Axial (stem, wood) anatomy. Secretory cavities absent. Cork cambium present; initially superficial. Nodes unilacunar, or tri-lacunar. Primary vascular tissues in a cylinder, without separate bundles, or comprising a ring of bundles (commonly traversed by broad rays); collateral. Internal phloem absent. Cortical bundles absent. Medullary bundles absent. Secondary thickening developing from a conventional cambial ring. Primary medullary rays commonly wide.

The wood ring porous to diffuse porous. The vessels mostly small (sometimes extremely so), or small to medium; solitary, or radially paired, or in radial multiples, or clustered, or in tangential arcs. The vessel end-walls oblique; scalariform. The vessels without vestured pits; with spiral thickening. The axial xylem with tracheids; without vasicentric tracheids; with fibre tracheids; without septate fibres. The fibres with spiral thickening, or without spiral thickening. The parenchyma apotracheal (diffuse). ‘Included’ phloem absent. The wood not storied.

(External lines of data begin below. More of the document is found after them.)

(** C40. A solid entry point that arrives as a message stops the node: to the propagator the entry point is solid, and so is
    a milestone above it (unless it still waits, or was not found among the children of the entry point because they are
    more than a fetch of the backend returns), but White Flag looks at the stored message first and follows its parents, which need not be
    there; the confirmation of the milestone returns an error, and the consensus worker aborts. *)
Theorem stored_entry_point_blocks t X id m ms x mx (q : MessageId) l migrated_at :
  solidity t X -> fst <$> stored_at t id = Some m -> message_payload m = Some (Payload_Milestone ms) ->
  milestone_number ms = as_u 32 (milestone_index (ledger_index l) + 1) -> parents_at m = [x] ->
  sep t x -> pending_message t x mx -> parents_at mx = [q] -> stored_at t q = None -> ~ sep t q ->
  (id ∉ X -> children_within t x -> solid t id)
  /\ exists n, forall fuel, (n <= fuel)%nat -> exists t', confirm fuel id l migrated_at t = Some (Err (MissingMessage q), t').
Proof.
  intros Hso Hm Hp Hn Hpar Hx Hmx Hpq Hq Hsq. split.
  { intros HX Hw. destruct (decide (solid t id)) as [|Hns]; [done|]. destruct HX. destruct (stored_at t id) as [[m' md]|] eqn:E; [|done].
    injection Hm as ->. eapply (so_complete _ _ Hso id m md E Hns); intros p; rewrite Hpar, list_elem_of_singleton; intros ->; [by left | done]. }
  pose proof (so_tangle _ _ Hso) as Hi. pose proof (missing_visit t x mx q Hi Hmx Hpq Hq Hsq) as Hv.
  destruct (visits_white_flag t (tg_storage t) [x] (WhiteFlagMetadata_new (essence_index (milestone_essence ms))) [] (inr q) Hv)
    as (_ & _ & _ & n & Hw). exists n. intros fuel Hf. specialize (Hw fuel Hf).
  destruct (Tangle_get_spec _ _ _ id t (ti_cache _ Hi) (inv_reads t id Hi)) as (t1 & Hg & Hs1 & Hc1). exists t1.
  unfold confirm. rewrite (sbind_run _ _ _ _ _ Hg). fold (stored_at t id). rewrite Hm. unfold milestone_of, milestone_number in *. cbn [ok_or result_bind].
  rewrite Hp. cbv zeta. rewrite Hn, Z.eqb_refl. cbn [negb]. fold (parents_at m). rewrite Hpar, (cache_step_storage _ _ Hs1), (white_flag_ext _ _ t1 t).
  - by rewrite Hw.
  - intros y. assert (Hi1 : tangle_inv t1) by by apply (inv_step t). by rewrite !tangle_message_stored, (cache_step_storage _ _ Hs1).
  - intros y. unfold is_solid_entry_point. by rewrite (proj2 (cache_step_milestones _ _ Hs1)).
Qed.
End invariant.

(** ** Evaluation *)

Module Examples.
Import Concrete Ledger.Examples WhiteFlagOrder.Examples WhiteFlagLedger.Examples Peers.Examples Node.Examples.

#[local] Remove Hints Storage_backend Storage_tangle_backend : typeclass_instances.
#[local] Instance message_hasher : TableHasher MessageId := byte_hasher message_id_bytes.
#[local] Instance message_hasher_ok : TableHasherOk MessageId.
Proof. intros [[|b l]]; cbn; unfold fits; [lia|]. pose proof (u8_of_byte_range b). lia. Qed.

(** A hash without zeros at its end, and a number for every byte string. *)
#[local] Instance toy_curl : Curl := {
  curl_digest l := repeat PlusOne 243;
  curl_batch l := (fun _ => repeat PlusOne 243) <$> l;
  BATCH_SIZE := 4;
}.
#[local] Instance toy_hash : XxHash := fun bs => foldr (fun b n => 256 * n + u8_of_byte b + 1) 0 bs.
#[local] Instance memory_protocol : ProtocolBackend Storage := impl_insert (VecBinTable PaddedIndex MessageId).
#[local] Instance memory_protocol_ok : InsertOk Storage (PaddedIndex * MessageId) unit := impl_insert_ok (T := VecBinTable PaddedIndex MessageId).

Reproductive type, pollination. Unisexual flowers present. Plants dioecious, or polygamomonoecious. Female flowers with staminodes (four, these sometimes petaloid).

Inflorescence, floral, fruit and seed morphology. Flowers aggregated in ‘inflorescences’, or solitary (rarely); when solitary, axillary; when aggregated, in cymes, in fascicles, and in panicles. The ultimate inflorescence units cymose. Inflorescences cymes or fascicles, rarely racemes. Flowers regular; 4(–8) merous. Free hypanthium absent. Hypogynous disk absent.

Perianth with distinct calyx and corolla, or sepaline, or petaline, or vestigial; 0, or 4–5, or 7–8; 1 whorled, or 2 whorled; isomerous, or anisomerous. Calyx 4–5, or 7–8; 1 whorled; gamosepalous; imbricate. Corolla if present, 4–5, or 7–8; 1 whorled; gamopetalous (at the base), or polypetalous. Corolla lobes markedly longer than the tube. Corolla imbricate.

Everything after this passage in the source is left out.